Revisiting Sentiment Analysis for Software Engineering in the Era of Large Language Models
For software engineering practitioners, this work provides guidance on when to use bLLMs versus fine-tuned sLLMs for sentiment analysis, but the findings are incremental as they confirm known trade-offs.
The study investigates whether large language models (bLLMs) can address the labeled data shortage in sentiment analysis for software engineering, finding that bLLMs achieve state-of-the-art performance on datasets with limited or imbalanced data, while fine-tuned smaller models still excel with ample balanced data.

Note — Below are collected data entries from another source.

(* ===== verification/Framing.v ===== *)
(** * [internal/util]: framing.go and count.go

    Identifiers come as lines.  A [bufio.Reader] or [bufio.Scanner] sees the bytes
    that its reader still has to deliver ([data]) and the error that follows them
    ([final]). *)
From S2P Require Import Prelude Words IO.

Definition newline : Z := 10.

(** [ReadBytes('\n')]: the line with its delimiter, or what is left and the error. *)
Fixpoint ReadBytes (data : list Z) (final : error) : list Z * option error * list Z :=
  match data with
  | [] => ([], Some final, [])
  | b :: data =>
      if b =? newline then ([b], None, data)
      else let '(line, e, rest) := ReadBytes data final in (b :: line, e, rest)
  end.

Definition SafeReadLine (data : list Z) (final : error) : list Z * option error * list Z :=
  let '(line, err, rest) := ReadBytes data final in
  let line := if bool_decide (1 < length line)%nat then take (length line - 1) line else line in
  (line, err, rest).

(** The goroutine of [Exhaust], with [n - i] lines left: what it sends. *)
Fixpoint exhaust_loop (left_ : nat) (data : list Z) (final : error) : list (list Z) :=
  match left_ with
  | O => []
  | S left_ =>
      let '(identifier, err, rest) := SafeReadLine data final in
      (if bool_decide (length identifier ≠ O) then [identifier] else []) ++
      (match err with Some _ => [] | None => exhaust_loop left_ rest final end)
  end.

(** [Exhaust]: the identifiers sent on the channel before it is closed. *)
Definition Exhaust (n : Z) (r : source) : list (list Z) :=
  exhaust_loop (Z.to_nat n) (pending r) (final r).

(** [bufio.MaxScanTokenSize]. *)
Definition MaxScanTokenSize : Z := 64 * 1024.

(** [for scanner.Scan() { n++ }] and [scanner.Err()]; [len] is the length of
    the line so far. *)
Fixpoint count_loop (data : list Z) (final : error) (len n : Z) : Z * option error :=
  match data with
  | [] =>
      ((if 0 <? len then n + 1 else n), if bool_decide (final = EOF) then None else Some final)
  | b :: data =>
      if b =? newline then count_loop data final 0 (n + 1)
      else if MaxScanTokenSize <=? len + 1 then (n, Some (ErrMsg "bufio.Scanner: token too long"))
      else count_loop data final (len + 1) n
  end.

Definition Count (r : source) : Z * option error := count_loop (pending r) (final r) 0 0.

(** The bytes of a list of lines. *)
Definition frame (ids : list (list Z)) : list Z := concat ((λ id, id ++ [newline]) <$> ids).

(** * Lemmas *)
Definition identifier_ok (id : list Z) : Prop := id ≠ [] ∧ newline ∉ id.

Lemma ReadBytes_line id rest final :
  newline ∉ id → ReadBytes (id ++ newline :: rest) final = (id ++ [newline], None, rest).
Proof.
  induction id as [|b id IH]; intros Hid; cbn; [done|].
  apply not_elem_of_cons in Hid as [Hb Hid]. destruct (Z.eqb_spec b newline); [congruence|].
  by rewrite IH.
Qed.

Lemma ReadBytes_rest t final : newline ∉ t → ReadBytes t final = (t, Some final, []).
Proof.
  induction t as [|b t IH]; intros Ht; cbn; [done|].
  apply not_elem_of_cons in Ht as [Hb Ht]. destruct (Z.eqb_spec b newline); [congruence|].
  by rewrite IH.
Qed.

Lemma SafeReadLine_line id rest final :
  identifier_ok id → SafeReadLine (id ++ newline :: rest) final = (id, None, rest).
Proof.
  intros [Hne Hid]. unfold SafeReadLine. rewrite ReadBytes_line by done.
  rewrite length_app. cbn [length]. destruct id as [|b id]; [done|].
  rewrite bool_decide_true by (cbn; lia).
  by rewrite Nat.add_sub, take_app_length.
Qed.

Lemma frame_cons id ids rest :
  frame (id :: ids) ++ rest = id ++ newline :: (frame ids ++ rest).
Proof. unfold frame. cbn. by rewrite <-!app_assoc. Qed.

Lemma exhaust_loop_frame k ids rest final :
  Forall identifier_ok ids →
  exhaust_loop k (frame ids ++ rest) final =
    take k ids ++ exhaust_loop (k - length ids) rest final.
Proof.
  intros Hids. revert k. induction Hids as [|id ids Hid _ IH]; intros k.
  - rewrite take_nil, Nat.sub_0_r. done.
  - rewrite frame_cons. destruct k as [|k]; cbn [exhaust_loop take length Nat.sub]; [done|].
    rewrite SafeReadLine_line by done. destruct Hid as [Hne _].
    rewrite bool_decide_true by (destruct id; done). by rewrite IH.
Qed.

Lemma exhaust_loop_end k final : exhaust_loop k [] final = [].
Proof. by destruct k. Qed.

Lemma count_loop_line id data final len n :
  newline ∉ id → 0 ≤ len → len + Z.of_nat (length id) < MaxScanTokenSize →
  count_loop (id ++ newline :: data) final len n = count_loop data final 0 (n + 1).
Proof.
  revert len. induction id as [|b id IH]; intros len Hid Hl Hlen; cbn [app count_loop].
  - by rewrite Z.eqb_refl.
  - apply not_elem_of_cons in Hid as [Hb Hid]. cbn [length] in Hlen.
    destruct (Z.eqb_spec b newline); [congruence|].
    destruct (Z.leb_spec MaxScanTokenSize (len + 1)); [lia|]. apply IH; [done|lia|lia].
Qed.

(** [Exhaust] sends the first [n] lines. *)
Lemma Exhaust_lines n r ids :
  Forall identifier_ok ids → pending r = frame ids → Exhaust n r = take (Z.to_nat n) ids.
Proof.
  intros Hids Hp. unfold Exhaust. rewrite Hp, <-(app_nil_r (frame ids)), exhaust_loop_frame by done.
  by rewrite exhaust_loop_end, app_nil_r.
Qed.

Lemma Count_lines r ids :
  Forall identifier_ok ids → Forall (λ id, Z.of_nat (length id) < MaxScanTokenSize) ids →
  pending r = frame ids → final r = EOF → Count r = (Z.of_nat (length ids), None).
Proof.
  intros Hids Hlen Hp Hf. unfold Count. rewrite Hp, Hf.
  enough (∀ n, count_loop (frame ids) EOF 0 n = (n + Z.of_nat (length ids), None)) as -> by done.
  clear -Hids Hlen. induction Hids as [|id ids [_ Hid] _ IH]; intros k; cbn [length].
  - cbn. by rewrite Z.add_0_r.
  - apply Forall_cons in Hlen as [Hl Hlen]. rewrite <-(app_nil_r (frame _)), frame_cons, app_nil_r.
    rewrite count_loop_line by (try done; lia). rewrite IH by done. f_equal. lia.
Qed.

(** ** Properties *)

(** Identifiers written one per line, none empty or holding a newline, are
    read back unchanged and in order: [Exhaust n] sends the first [n] of them,
    whatever the chunks the reader delivers and the error that ends the stream,
    and [Count] counts them when each fits the scanner's buffer, so that
    [Exhaust (Count r)] sends them all. *)
Theorem Exhaust_frame n r ids :
  Forall identifier_ok ids → pending r = frame ids →
  Exhaust n r = take (Z.to_nat n) ids ∧
  (Forall (λ id, Z.of_nat (length id) < MaxScanTokenSize) ids → final r = EOF →
   Count r = (Z.of_nat (length ids), None) ∧ Exhaust (Count r).1 r = ids).
Proof.
  intros Hids Hp. split; [by apply Exhaust_lines|]. intros Hlen Hf.
  rewrite (Count_lines r ids) by done. split; [done|]. cbn [fst].
  rewrite (Exhaust_lines _ _ ids), Nat2Z.id by done. by apply take_ge.
Qed.

Lemma Exhaust_frame_witness :
  let r := {| chunks := [[97; 98]; [10; 99]; [10]]; final := EOF |} in
  pending r = frame [[97; 98]; [99]] ∧ Exhaust 5 r = [[97; 98]; [99]].
Proof.
  intros r. split; [reflexivity|].
  destruct (Exhaust_frame 5 r [[97; 98]; [99]]) as [E _].
  - apply (bool_decide_unpack _). by vm_compute.
  - reflexivity.
  - exact E.
Defined.

(** Where the lines are not all terminated, the code drops or adds a byte: a
    last line [t] of two bytes or more without its newline loses its last byte, and
    an empty line is not skipped but sent as the identifier made of the newline
    itself. *)
Theorem Exhaust_unterminated ids t n err :
  Forall identifier_ok ids → newline ∉ t → (2 ≤ length t)%nat → Z.of_nat (length ids) < n →
  Exhaust n {| chunks := [frame ids ++ t]; final := err |} = ids ++ [take (length t - 1) t] ∧
  Exhaust n {| chunks := [frame ids ++ [newline]]; final := err |} =
    ids ++ [[newline]].
Proof.
  intros Hids Ht Hl Hn. unfold Exhaust, pending. cbn [chunks final concat].
  rewrite !app_nil_r, !exhaust_loop_frame, !take_ge by (try done; lia).
  destruct (Z.to_nat n - length ids)%nat as [|k] eqn:Ek; [lia|]. split; f_equal.
  - cbn [exhaust_loop]. unfold SafeReadLine. rewrite ReadBytes_rest by done.
    rewrite !(bool_decide_true (1 < length t)%nat) by lia.
    rewrite bool_decide_true; [done|]. rewrite length_take. lia.
  - cbn. by rewrite exhaust_loop_end.
Qed.

Lemma Exhaust_unterminated_witness :
  Forall identifier_ok [[97]] ∧
  Exhaust 3 {| chunks := [frame [[97]] ++ [98; 99]]; final := EOF |} = [[97]; [98]].
Proof.
  assert (Forall identifier_ok [[97]]) as Hids by (apply (bool_decide_unpack _); by vm_compute).
  split; [exact Hids|].
  assert (newline ∉ [98; 99]) as Hnl by (apply (bool_decide_unpack _); by vm_compute).
  exact (proj1 (Exhaust_unterminated [[97]] [98; 99] 3 EOF Hids Hnl
    (le_n 2) ltac:(cbn; lia))).
Defined.
(** A failed write is lost when it happens on the last identifier with
    points still buffered: if the last identifier falls in sequence and its write
    fails once, [Shuffle] flushes the rest, reports no error, and the stream is
    short of that point. *)
Theorem Shuffle_drops_error enc id n e k :
  0 ≤ enc_sent enc → enc_sent enc + 1 < enc_max enc → Permutes (enc_p enc) (enc_max enc) →
  enc_seq enc + 1 = enc_max enc →
  Permutations.Shuffle (enc_p enc) (enc_sent enc) = Some (enc_seq enc) →
  calls (enc_w enc) = k → (∀ j, faults (enc_w enc) j = if decide (j = k) then Some (e, n) else None) →
  ∃ enc' rest, Shuffle enc id = Some (None, enc') ∧ enc_seq enc' = enc_max enc' ∧
    length rest = Z.to_nat (enc_max enc - enc_sent enc - 1) ∧
    written (enc_w enc') =
      written (enc_w enc) ++ take n (DeriveMultiply (enc_gr enc) id) ++ concat rest.
Proof.
  intros Hs0 Hs Hp Hseq Hnext Hk Hf. unfold Shuffle.
  destruct (Z.eqb_spec (enc_seq enc) (enc_max enc)); [lia|].
  rewrite Hnext. cbn [mbind option_bind]. rewrite Z.eqb_refl.
  assert (∀ m i w err, faults w = faults (enc_w enc) → (k < calls w)%nat →
    0 ≤ i → i + Z.of_nat m = enc_max enc → (m = O → err = None) →
    ∃ w' rest, flush (enc_p enc) (enc_b enc) m i w err = Some (None, w') ∧ length rest = m ∧
      written w' = written w ++ concat rest) as Hflush.
  { induction m as [|m IH]; intros i w err Hw Hc Hi Hm He; cbn [flush].
    { rewrite He by done. exists w, []. cbn. by rewrite app_nil_r. }
    destruct (@shuffle_total _ _ Hp i) as (j & -> & _); [lia|]. cbn [mbind option_bind].
    rewrite Write_ok by (rewrite Hw, Hf, decide_False by lia; done).
    edestruct (IH (i + 1)) as (w' & rest & E & Hl & Ew);
      [..|exists w', (default zero_point (enc_b enc !! j) :: rest); rewrite E];
      [done|cbn; lia|lia|lia|done|].
    split; [done|]. cbn [length concat]. split; [lia|].
    rewrite Ew. cbn [written]. by rewrite <-app_assoc. }
  unfold Write at 1. rewrite Hf, decide_True by done.
  rewrite (proj2 (Z.eqb_eq _ _) Hseq).
  edestruct (Hflush (Z.to_nat (enc_max enc - (enc_sent enc + 1))) (enc_sent enc + 1))
    as (w' & rest & E & Hl & Ew); [..|rewrite E]; [done|cbn; lia|lia|lia|lia|].
  cbn [mbind option_bind]. eexists _, rest. split; [done|]. cbn [enc_seq enc_max enc_w].
  split; [done|]. split; [rewrite Hl; f_equal; lia|]. rewrite Ew. cbn [written].
  by rewrite <-app_assoc.
Qed.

Software development involves collaborative interactions where stakeholders express opinions across various platforms. Recognizing the sentiments conveyed in these interactions is crucial for the effective development and ongoing maintenance of software systems. For software products, analyzing the sentiment of user feedback, e.g., reviews, comments, and forum posts can provide valuable insights into user satisfaction and areas for improvement. This can guide the development of future updates and features. However, accurately identifying sentiments in software engineering datasets remains challenging. This study investigates bigger large language models (bLLMs) in addressing the labeled data shortage that hampers fine-tuned smaller large language models (sLLMs) in software engineering tasks. We conduct a comprehensive empirical study using five established datasets to assess three open-source bLLMs in zero-shot and few-shot scenarios. Additionally, we compare them with fine-tuned sLLMs, using sLLMs to learn contextual embeddings of text from software platforms. Our experimental findings demonstrate that bLLMs exhibit state-of-the-art performance on datasets marked by limited training data and imbalanced distributions. bLLMs can also achieve excellent performance under a zero-shot setting. However, when ample training data is available or the dataset exhibits a more balanced distribution, fine-tuned sLLMs can still achieve superior results.